Hey folks, I got it working.

To preface the solution, I’m not entirely sure if this is due to a race condition or just systemd being dumb, but it seemed that it was trying to load fancontrol before lm_sensors had loaded all the sensors causing my fan control to be unable to see the hwmon for my GPU (since I have my fans set to spin with the GPU).

For anyone else having an issue with this, here is the solution.

  1. Open (as superuser) the file /usr/lib/systemd/system/fancontrol.service with your favourite text editor (for me, that’s VIM but for you that might be nano, emacs or whatever you use. You know you).

Note from @xabbu:

It is usually better to copy the changed service file to /etc/systemd/system . Because service files in that folder get priority over other service files with the same name. The service files in /usr/lib/systemd/system/ usually get overridden with updates without any notice.

  1. Add the line After=default.target below the line ConditionFileNotEmpty=/etc/fancontrol (for me, I inserted onto line 3, but it could be different for you)

  2. Change the last line from WantedBy=multi-user.target to WantedBy=default.target

  3. Re-enable fancontrol with sudo systemctl reenable fancontrol.service

Hope this helps whoever else may be stuck on this!

P.S. For reference, my finished fancontrol.service:

Description=Start fan control, if configured
ConditionFileNotEmpty=/etc/fancontrol
After=default.target

[Service]
Type=simple
PIDFile=/var/run/fancontrol.pid
ExecStart=/usr/sbin/fancontrol

[Install]
WantedBy=default.target
2 Likes

All systemd services that are enabled are started simultaneously.

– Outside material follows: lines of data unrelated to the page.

Inductive Header :=
  | ethernet_header (header : EthernetHeader.t)
  | ipv4_header (header : Ipv4Header.t)
  | ipv6_header (header : Ipv6Header.t)
  | hop_by_hop_options_header (header : HopByHopOptionsHeader.t)
  | udp_header (header : UdpHeader.t)
  | tcp_header (header : TcpHeader.t)
  | arp_header (header : ArpHeader.t)
  | icmp_header (header : IcmpHeader.t)
  | vlan_header (header : VlanHeader.t)
  | csig_header (header : CsigHeader.t)
  | gre_header (header : GreHeader.t)
  | sai_p4_bmv2_packet_in_header (header : SaiP4BMv2PacketInHeader.t)
  | ipfix_header (header : IpfixHeader.t)
  | psamp_header (header : PsampHeader.t)
  | ptp_header (header : PtpHeader.t)
  | psp_header (header : PspHeader.t)
  | header_not_set.

Definition header_case (header : Header) : HeaderCase :=
  match header with
  | ethernet_header _ => kEthernetHeader
  | ipv4_header _ => kIpv4Header
  | ipv6_header _ => kIpv6Header
  | hop_by_hop_options_header _ => kHopByHopOptionsHeader
  | udp_header _ => kUdpHeader
  | tcp_header _ => kTcpHeader
  | arp_header _ => kArpHeader
  | icmp_header _ => kIcmpHeader
  | vlan_header _ => kVlanHeader
  | csig_header _ => kCsigHeader
  | gre_header _ => kGreHeader
  | sai_p4_bmv2_packet_in_header _ => kSaiP4Bmv2PacketInHeader
  | ipfix_header _ => kIpfixHeader
  | psamp_header _ => kPsampHeader
  | ptp_header _ => kPtpHeader
  | psp_header _ => kPspHeader
  | header_not_set => HEADER_NOT_SET
  end.

Definition HeaderCaseName (case : HeaderCase) : str :=
  match case with
  | kEthernetHeader => $"EthernetHeader"
  | kIpv4Header => $"Ipv4Header"
  | kIpv6Header => $"Ipv6Header"
  | kHopByHopOptionsHeader => $"HopByHopOptionsHeader"
  | kUdpHeader => $"UdpHeader"
  | kTcpHeader => $"TcpHeader"
  | kArpHeader => $"ArpHeader"
  | kIcmpHeader => $"IcmpHeader"
  | kVlanHeader => $"VlanHeader"
  | kCsigHeader => $"CsigHeader"
  | kGreHeader => $"GreHeader"
  | kSaiP4Bmv2PacketInHeader => $"SaiP4BMv2PacketInHeader"
  | kIpfixHeader => $"IpfixHeader"
  | kPsampHeader => $"PsampHeader"
  | kPtpHeader => $"PtpHeader"
  | kPspHeader => $"PspHeader"
  | HEADER_NOT_SET => $"HEADER_NOT_SET"
  end.

(** Why a packet is invalid.  The text of the messages is left out: what remains is the header (by its
    index), the field and the problem. *)
Inductive Problem :=
  | missing
  | invalid_format
  | must_be (expected : str)
  | not_computable
  | inconsistent.
Inductive Reason :=
  | TooShort (case : HeaderCase)
  | PacketProblem (what : str)
  | HeaderProblem (header_index : nat) (field : str) (problem : Problem).

Record Packet := mkPacket {
  headers : list Header;
  payload : str;
  reason_not_fully_parsed : str;
  reasons_invalid : list Reason;
}.

(** * The header that follows a header *)

(** [Next HEADER_NOT_SET]: the header was the last one. *)
Inductive NextHeader :=
  | Next (case : HeaderCase)
  | UnsupportedNextHeader (reason : str).

Definition kIpfixUdpDestPort : Z := 4739.

Section packets.
Context `{AbslStrings} `{!Ipv6.Inet}.

(** [absl::StrFormat("%s%s: unsupported", field, value)]. *)
Definition unsupported (field value : str) : NextHeader :=
  UnsupportedNextHeader (field ++ $" " ++ value ++ $": unsupported").

Definition GetNextHeaderForEtherType (header_name ethertype_hexstring : str) : result NextHeader :=
  match HexStringToInt ethertype_hexstring with
  | Ok ethertype =>
    Ok (if ethertype <=? 1535 then Next HEADER_NOT_SET
        else if ethertype =? 0x0800 then Next kIpv4Header
        else if ethertype =? 0x86dd then Next kIpv6Header
        else if ethertype =? 0x0806 then Next kArpHeader
        else if ethertype =? 0x8100 then Next kVlanHeader
        else if ethertype =? 0x88f7 then Next kPtpHeader
        else if ethertype =? 0x9900 then Next kCsigHeader
        else unsupported (header_name ++ $".ethertype") ethertype_hexstring)
  | Err _ => Err kInternal
  | Die => Die
  end.

Definition Ipv4NextHeader (header : Ipv4Header.t) : NextHeader :=
  let protocol := Ipv4Header.protocol header in
  if bool_decide (protocol = $"0x04") then Next kIpv4Header
  else if bool_decide (protocol = $"0x06") then Next kTcpHeader
  else if bool_decide (protocol = $"0x11") then Next kUdpHeader
  else if bool_decide (protocol = $"0x01") then Next kIcmpHeader
  else if bool_decide (protocol = $"0x29") then Next kIpv6Header
  else if bool_decide (protocol = $"0x2f") then Next kGreHeader
  else if bool_decide (protocol = $"0xfd") then Next HEADER_NOT_SET
  else if bool_decide (protocol = $"0xfe") then Next HEADER_NOT_SET
  else unsupported $"ipv4_header.protocol" protocol.

(** The protocol numbers that may follow an IPv6 header or its options. *)
Definition ip_next_header (field next_header : str) : NextHeader :=
  if bool_decide (next_header = $"0x04") then Next kIpv4Header
  else if bool_decide (next_header = $"0x06") then Next kTcpHeader
  else if bool_decide (next_header = $"0x11") then Next kUdpHeader
  else if bool_decide (next_header = $"0x3a") then Next kIcmpHeader
  else if bool_decide (next_header = $"0x29") then Next kIpv6Header
  else if bool_decide (next_header = $"0x2f") then Next kGreHeader
  else if bool_decide (next_header = $"0xfd") then Next HEADER_NOT_SET
  else if bool_decide (next_header = $"0xfe") then Next HEADER_NOT_SET
  else unsupported field next_header.

Definition Ipv6NextHeader (header : Ipv6Header.t) : NextHeader :=
  if bool_decide (Ipv6Header.next_header header = $"0x00") then Next kHopByHopOptionsHeader
  else ip_next_header $"ipv6_header.next_header" (Ipv6Header.next_header header).

Definition HopByHopOptionsNextHeader (header : HopByHopOptionsHeader.t) : NextHeader :=
  if negb (bool_decide (HopByHopOptionsHeader.header_extension_length header = $"0x00"))
  then UnsupportedNextHeader $"hop_by_hop_options_header.header_extension_length is not 0."
  else ip_next_header $"hop_by_hop_options_header.next_header" (HopByHopOptionsHeader.next_header header).

Definition UdpNextHeader (header : UdpHeader.t) : result NextHeader :=
  dest_port ← HexStringToInt32 (UdpHeader.destination_port header);
  Ok (if dest_port =? kIpfixUdpDestPort then Next kIpfixHeader
      else if dest_port =? 319 then Next kPtpHeader
      else if dest_port =? 320 then Next kPtpHeader
      else if dest_port =? 1000 then Next kPspHeader
      else Next HEADER_NOT_SET).

Definition PspNextHeader (header : PspHeader.t) : result NextHeader :=
  if bool_decide (PspHeader.virtualization_cookie_present header = $"0x1")
  then Ok (UnsupportedNextHeader $"psp_header virtualization_cookie is not supported.") else
  crypt_offset ← HexStringToInt32 (PspHeader.crypt_offset header);
  Ok (if bool_decide (PspHeader.next_header header = $"0x11") && (kUdpHeaderBitwidth <=? crypt_offset * 32)
      then Next kUdpHeader else Next HEADER_NOT_SET).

But a service can have dependencies, that forces a service to wait for a different service to be started. There are different types of options that can be used to create a dependencies and a fixed start order.
For example Requires=, Wants= or Before=, After=

Sometimes a little ExecStartPre=/usr/bin/sleep 5 also works.

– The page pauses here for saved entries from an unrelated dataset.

(* ===== verification/PacketChecks.v ===== *)
(** p4_infra/packetlib/packetlib.cc: sizes and checksums of packets and their validation.  A header is
    checked field by field; the problems found are collected in the order the code reports them. *)
From S2P Require Import Prelude Bitset ByteString Abseil HexString NetAddr NetAddrText BitString Packet.

(** * Checks: results with the list of problems found *)

(** [output.push_back] appends to a vector that is passed along: what a check returns is its result and
    the problems it adds. *)
Definition check (A : Type) := result (A * list Reason).
Definition check_ret {A} (a : A) : check A := Ok (a, []).
#[global] Instance check_bind : MBind check := λ A B k c,
  match c with
  | Ok (a, reasons) => match k a with Ok (b, more) => Ok (b, reasons ++ more) | Err e => Err e | Die => Die end
  | Err e => Err e
  | Die => Die
  end.
Definition push_back (reason : Reason) : check unit := Ok (tt, [reason]).
Definition push_if (b : bool) (reason : Reason) : check unit := if b then push_back reason else check_ret tt.

(** [if (auto x = c; !x.ok())]: both outcomes of a [StatusOr]. *)
Definition check_status {A B} (c : result A) (failed : check B) (k : A → check B) : check B :=
  match c with Ok a => k a | Err _ => failed | Die => Die end.

Section checks.
Context `{AbslStrings} `{!Ipv6.Inet}.

(** * Sizes *)

(** What a header adds to the size in bits. *)
Definition options_size (options : str) : result Z :=
  if bool_decide (options = []) then Ok 0
  else bytes ← HexStringToByteString options; Ok (8 * zlen bytes).

Definition header_size (header : Header) : result Z :=
  match header with
  | ethernet_header _ => Ok kEthernetHeaderBitwidth
  | ipv4_header header =>
    options ← options_size (Ipv4Header.uninterpreted_options header); Ok (kStandardIpv4HeaderBitwidth + options)
  | ipv6_header _ => Ok kIpv6HeaderBitwidth
  | hop_by_hop_options_header _ => Ok kMinHopByHopOptionsHeaderBitwidth
  | udp_header _ => Ok kUdpHeaderBitwidth
  | tcp_header header =>
    options ← options_size (TcpHeader.uninterpreted_options header); Ok (kStandardTcpHeaderBitwidth + options)
  | arp_header _ => Ok kArpHeaderBitwidth
  | icmp_header _ => Ok kIcmpHeaderBitwidth
  | vlan_header _ => Ok kVlanHeaderBitwidth
  | gre_header header =>
    Ok (kRfc2784GreHeaderWithoutOptionalsBitwidth +
        if bool_decide (GreHeader.checksum_present header = $"0x1")
        then kGreChecksumBitwidth + kGreReserved1Bitwidth else 0)
  | sai_p4_bmv2_packet_in_header _ => Ok kSaiP4BMv2PacketInHeaderBitwidth
  | ipfix_header _ => Ok kIpfixHeaderBitwidth
  | psamp_header _ => Ok kPsampHeaderBitwidth
  | ptp_header _ => Ok kPtpHeaderBitwidth
  | psp_header _ => Ok kPspHeaderBitwidth
  | csig_header _ => Ok kCsigHeaderBitwidth
  | header_not_set => Err kInvalidArgument
  end.

(** [int size]: 32 bits. *)
Definition PacketSizeInBits (packet : Packet) (start_header_index : Z) : result Z :=
  if (zlen (headers packet) <? start_header_index) || (start_header_index <? 0) then Err kInvalidArgument else
  size ← fold_result (λ size header, bits ← header_size header; Ok (wrapS 32 (size + bits)))
    (drop (Z.to_nat start_header_index) (headers packet)) 0;
  Ok (wrapS 32 (size + 8 * zlen (payload packet))).

(** [bit_size % 8] and [bit_size / 8] truncate towards zero. *)
Definition PacketSizeInBytes (packet : Packet) (start_header_index : Z) : result Z :=
  bit_size ← PacketSizeInBits packet start_header_index;
  if negb (Z.rem bit_size 8 =? 0) then Err kInvalidArgument else Ok (Z.quot bit_size 8).

(** * Checksums *)

(** Zero bits up to a multiple of 16. *)
Definition pad16 (data : BitString) : BitString :=
  data ++ repeat false (Z.to_nat (- size data mod 16)).

(** The loops of [OnesComplementChecksum]: sum of the words, then of the carries.  Every word takes 16
    bits, and every step of the second loop makes the sum smaller. *)
Fixpoint sum_loop (fuel : nat) (data : BitString) (sum : Z) : result Z :=
  match fuel with
  | O => Die
  | S fuel =>
    if size data =? 0 then Ok sum
    else match ConsumeBitset 16 data with
    | Ok (word, data) => sum_loop fuel data (wrapS 32 (sum + word))
    | Err _ => Err kInternal
    | Die => Die
    end
  end.

Fixpoint carry_loop (fuel : nat) (sum : Z) : result Z :=
  match fuel with
  | O => Die
  | S fuel =>
    if Z.shiftr sum 16 =? 0 then Ok sum else carry_loop fuel (Z.land sum 0xffff + Z.shiftr sum 16)
  end.

Definition OnesComplementChecksum (data : BitString) : result Z :=
  let data := pad16 data in
  sum ← sum_loop (S (length data)) data 0;
  sum ← carry_loop 4 sum;
  Ok (Z.land (Z.lnot sum) 0xffff).

Definition set_header (packet : Packet) (i : nat) (header : Header) : Packet :=
  mkPacket (<[i := header]> (headers packet)) (payload packet) (reason_not_fully_parsed packet)
    (reasons_invalid packet).

(** [packet.headers(i)], which aborts out of range. *)
Definition packet_header (packet : Packet) (i : Z) : result Header :=
  if i <? 0 then Die else match headers packet !! Z.to_nat i with Some header => Ok header | None => Die end.

Definition FindPrecedingIpHeader (packet : Packet) (header_index : Z) : result Z :=
  let ip_header_index := header_index - 1 in
  if 0 <=? ip_header_index then
    header ← packet_header packet ip_header_index;
    Ok (if bool_decide (header_case header = kHopByHopOptionsHeader) then ip_header_index - 1 else ip_header_index)
  else Ok ip_header_index.

Definition Ipv4HeaderChecksum (header : Ipv4Header.t) : result Z :=
  data ← SerializeIpv4Header (Ipv4Header.set_checksum $"0x0000" header) [];
  OnesComplementChecksum data.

A good overview in which order the services are started form the current boot is the plot function of systemd-analyze.

systemd-analyze plot > plot.svg

But might changes form boot to boot. Specially if your system boots quite fast.


Just one note to your step 1. It is usually better to copy the changed service file to /etc/systemd/system . Because service files in that folder get priority over other service files with the same name. The service files in /usr/lib/systemd/system/ usually get overridden with updates without any notice.

2 Likes

@xabbu
Thanks for the suggestions and improvements. I will update the solution to reflect this. Also: I had set the Requires and After, but it seemed to ignore it. It still ran fancontrol.service before lm_sensors.service even though I put Requires=lm_sensors.service and After=lm_sensors.service. IDK what was up with that, but for now my system is doing what I want it to do (which is why I moved to Linux in the first place, I decide what I want). If I have to re-do the service after updates then I can live with that. Thanks for the comment!